EXERCISE BRIEF - Starting with the first line and ending with the line that holds "request and what", repeat the material exactly.

TASK INPUTS -
# # # # # # #

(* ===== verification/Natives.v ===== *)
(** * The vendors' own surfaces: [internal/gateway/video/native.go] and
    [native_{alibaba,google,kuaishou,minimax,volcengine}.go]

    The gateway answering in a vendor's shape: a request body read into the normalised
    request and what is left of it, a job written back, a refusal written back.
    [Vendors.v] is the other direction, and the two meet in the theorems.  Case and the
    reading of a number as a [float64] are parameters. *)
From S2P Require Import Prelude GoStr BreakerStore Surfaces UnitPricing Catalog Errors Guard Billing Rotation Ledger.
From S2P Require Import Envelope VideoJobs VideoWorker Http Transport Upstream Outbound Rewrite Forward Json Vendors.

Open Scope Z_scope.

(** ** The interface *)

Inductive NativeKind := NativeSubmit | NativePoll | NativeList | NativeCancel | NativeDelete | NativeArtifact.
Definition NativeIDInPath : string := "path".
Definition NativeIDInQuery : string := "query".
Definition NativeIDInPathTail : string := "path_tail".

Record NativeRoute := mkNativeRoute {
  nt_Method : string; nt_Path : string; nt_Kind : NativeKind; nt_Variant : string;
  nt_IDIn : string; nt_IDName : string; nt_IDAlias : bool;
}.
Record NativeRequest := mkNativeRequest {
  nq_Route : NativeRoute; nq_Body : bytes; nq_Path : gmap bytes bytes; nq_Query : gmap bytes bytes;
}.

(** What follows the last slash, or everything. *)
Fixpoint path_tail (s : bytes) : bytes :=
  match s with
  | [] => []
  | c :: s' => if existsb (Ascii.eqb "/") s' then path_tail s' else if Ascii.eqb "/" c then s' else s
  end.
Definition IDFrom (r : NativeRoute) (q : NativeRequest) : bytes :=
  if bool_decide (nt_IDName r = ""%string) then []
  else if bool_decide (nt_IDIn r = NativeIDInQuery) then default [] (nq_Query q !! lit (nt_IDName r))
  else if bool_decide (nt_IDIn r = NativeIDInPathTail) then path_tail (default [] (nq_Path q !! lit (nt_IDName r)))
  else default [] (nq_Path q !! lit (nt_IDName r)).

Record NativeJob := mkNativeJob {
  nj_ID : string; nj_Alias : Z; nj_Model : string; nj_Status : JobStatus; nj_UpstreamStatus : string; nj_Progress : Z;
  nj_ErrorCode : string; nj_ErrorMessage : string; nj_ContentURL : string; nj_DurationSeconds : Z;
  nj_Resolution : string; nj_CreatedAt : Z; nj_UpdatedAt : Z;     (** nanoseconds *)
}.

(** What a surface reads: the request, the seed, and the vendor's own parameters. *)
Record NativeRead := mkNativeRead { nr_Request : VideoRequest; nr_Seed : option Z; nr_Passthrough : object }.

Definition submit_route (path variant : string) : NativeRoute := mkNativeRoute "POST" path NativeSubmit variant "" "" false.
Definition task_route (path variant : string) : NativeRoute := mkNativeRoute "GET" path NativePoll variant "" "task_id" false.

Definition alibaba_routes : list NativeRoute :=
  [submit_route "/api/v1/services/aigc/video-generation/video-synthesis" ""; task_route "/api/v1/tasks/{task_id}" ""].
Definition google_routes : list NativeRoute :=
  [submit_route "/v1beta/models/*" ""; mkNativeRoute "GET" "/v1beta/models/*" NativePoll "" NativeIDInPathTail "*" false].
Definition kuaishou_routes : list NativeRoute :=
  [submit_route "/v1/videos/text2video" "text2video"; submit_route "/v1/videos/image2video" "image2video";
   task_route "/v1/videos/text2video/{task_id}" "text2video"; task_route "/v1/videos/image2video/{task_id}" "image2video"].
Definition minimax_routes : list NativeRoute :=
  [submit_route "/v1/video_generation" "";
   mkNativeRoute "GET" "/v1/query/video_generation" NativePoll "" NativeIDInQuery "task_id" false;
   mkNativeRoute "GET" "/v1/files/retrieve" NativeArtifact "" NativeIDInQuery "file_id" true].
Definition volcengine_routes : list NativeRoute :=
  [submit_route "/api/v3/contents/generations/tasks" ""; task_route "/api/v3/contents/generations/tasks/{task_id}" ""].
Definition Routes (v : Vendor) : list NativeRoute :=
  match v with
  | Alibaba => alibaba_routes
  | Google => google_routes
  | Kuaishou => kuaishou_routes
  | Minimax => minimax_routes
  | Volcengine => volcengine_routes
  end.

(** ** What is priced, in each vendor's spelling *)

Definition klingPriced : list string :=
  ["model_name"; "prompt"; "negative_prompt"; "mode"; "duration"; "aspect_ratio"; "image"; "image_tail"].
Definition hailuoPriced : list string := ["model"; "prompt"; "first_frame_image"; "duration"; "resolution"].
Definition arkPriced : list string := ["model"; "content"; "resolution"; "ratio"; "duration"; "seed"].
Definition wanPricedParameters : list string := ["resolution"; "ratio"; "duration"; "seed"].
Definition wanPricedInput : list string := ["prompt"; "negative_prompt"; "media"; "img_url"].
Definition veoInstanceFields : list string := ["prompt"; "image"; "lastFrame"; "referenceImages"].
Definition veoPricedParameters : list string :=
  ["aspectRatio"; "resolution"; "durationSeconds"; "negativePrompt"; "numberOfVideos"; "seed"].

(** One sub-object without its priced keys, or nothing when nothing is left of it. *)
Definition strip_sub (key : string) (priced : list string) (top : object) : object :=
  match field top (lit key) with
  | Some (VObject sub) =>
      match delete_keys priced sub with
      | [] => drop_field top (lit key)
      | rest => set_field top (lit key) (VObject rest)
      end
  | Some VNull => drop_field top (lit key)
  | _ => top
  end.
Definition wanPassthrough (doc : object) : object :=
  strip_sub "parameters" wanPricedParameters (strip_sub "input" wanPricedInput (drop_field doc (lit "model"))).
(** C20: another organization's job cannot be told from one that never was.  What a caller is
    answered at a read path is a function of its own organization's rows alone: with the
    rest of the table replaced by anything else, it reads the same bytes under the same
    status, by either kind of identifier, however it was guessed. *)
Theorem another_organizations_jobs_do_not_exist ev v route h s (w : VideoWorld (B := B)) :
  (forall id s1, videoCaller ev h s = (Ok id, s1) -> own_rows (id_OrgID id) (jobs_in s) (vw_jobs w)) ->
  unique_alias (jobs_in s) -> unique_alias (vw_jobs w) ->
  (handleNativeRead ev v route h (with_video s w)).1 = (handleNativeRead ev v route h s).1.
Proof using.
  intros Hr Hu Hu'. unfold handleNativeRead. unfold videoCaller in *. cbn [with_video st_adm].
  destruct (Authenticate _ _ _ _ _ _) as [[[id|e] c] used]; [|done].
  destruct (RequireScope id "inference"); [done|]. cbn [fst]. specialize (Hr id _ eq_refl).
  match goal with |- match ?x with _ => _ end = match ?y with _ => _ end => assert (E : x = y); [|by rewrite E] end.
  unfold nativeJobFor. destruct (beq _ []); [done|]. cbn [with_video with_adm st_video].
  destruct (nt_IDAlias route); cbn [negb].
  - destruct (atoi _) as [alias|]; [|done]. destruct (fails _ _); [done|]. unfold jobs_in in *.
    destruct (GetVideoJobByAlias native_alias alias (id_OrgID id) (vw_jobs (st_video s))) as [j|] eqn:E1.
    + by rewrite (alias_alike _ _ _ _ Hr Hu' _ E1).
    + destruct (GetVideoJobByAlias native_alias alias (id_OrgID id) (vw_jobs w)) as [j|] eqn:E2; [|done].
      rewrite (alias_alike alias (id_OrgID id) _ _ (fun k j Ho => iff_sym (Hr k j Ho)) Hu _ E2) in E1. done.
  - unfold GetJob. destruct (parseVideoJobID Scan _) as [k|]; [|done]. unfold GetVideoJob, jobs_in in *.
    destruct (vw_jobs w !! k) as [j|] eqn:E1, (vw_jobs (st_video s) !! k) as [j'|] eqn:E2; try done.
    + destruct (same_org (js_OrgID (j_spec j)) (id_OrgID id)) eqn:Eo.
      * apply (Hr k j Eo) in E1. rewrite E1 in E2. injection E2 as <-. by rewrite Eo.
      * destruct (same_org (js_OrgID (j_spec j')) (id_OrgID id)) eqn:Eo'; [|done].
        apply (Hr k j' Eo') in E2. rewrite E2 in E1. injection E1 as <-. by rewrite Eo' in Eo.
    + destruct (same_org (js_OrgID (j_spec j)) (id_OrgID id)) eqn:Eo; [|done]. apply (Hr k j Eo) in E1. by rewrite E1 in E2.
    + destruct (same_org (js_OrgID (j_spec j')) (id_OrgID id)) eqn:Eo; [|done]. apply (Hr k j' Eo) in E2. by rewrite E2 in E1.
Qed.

# # # # # # #

TASK RESPONSE -
(* ===== verification/Natives.v ===== *)
(** * The vendors' own surfaces: [internal/gateway/video/native.go] and
    [native_{alibaba,google,kuaishou,minimax,volcengine}.go]

    The gateway answering in a vendor's shape: a request body read into the normalised
    request and what is left of it, a job written back, a refusal written back.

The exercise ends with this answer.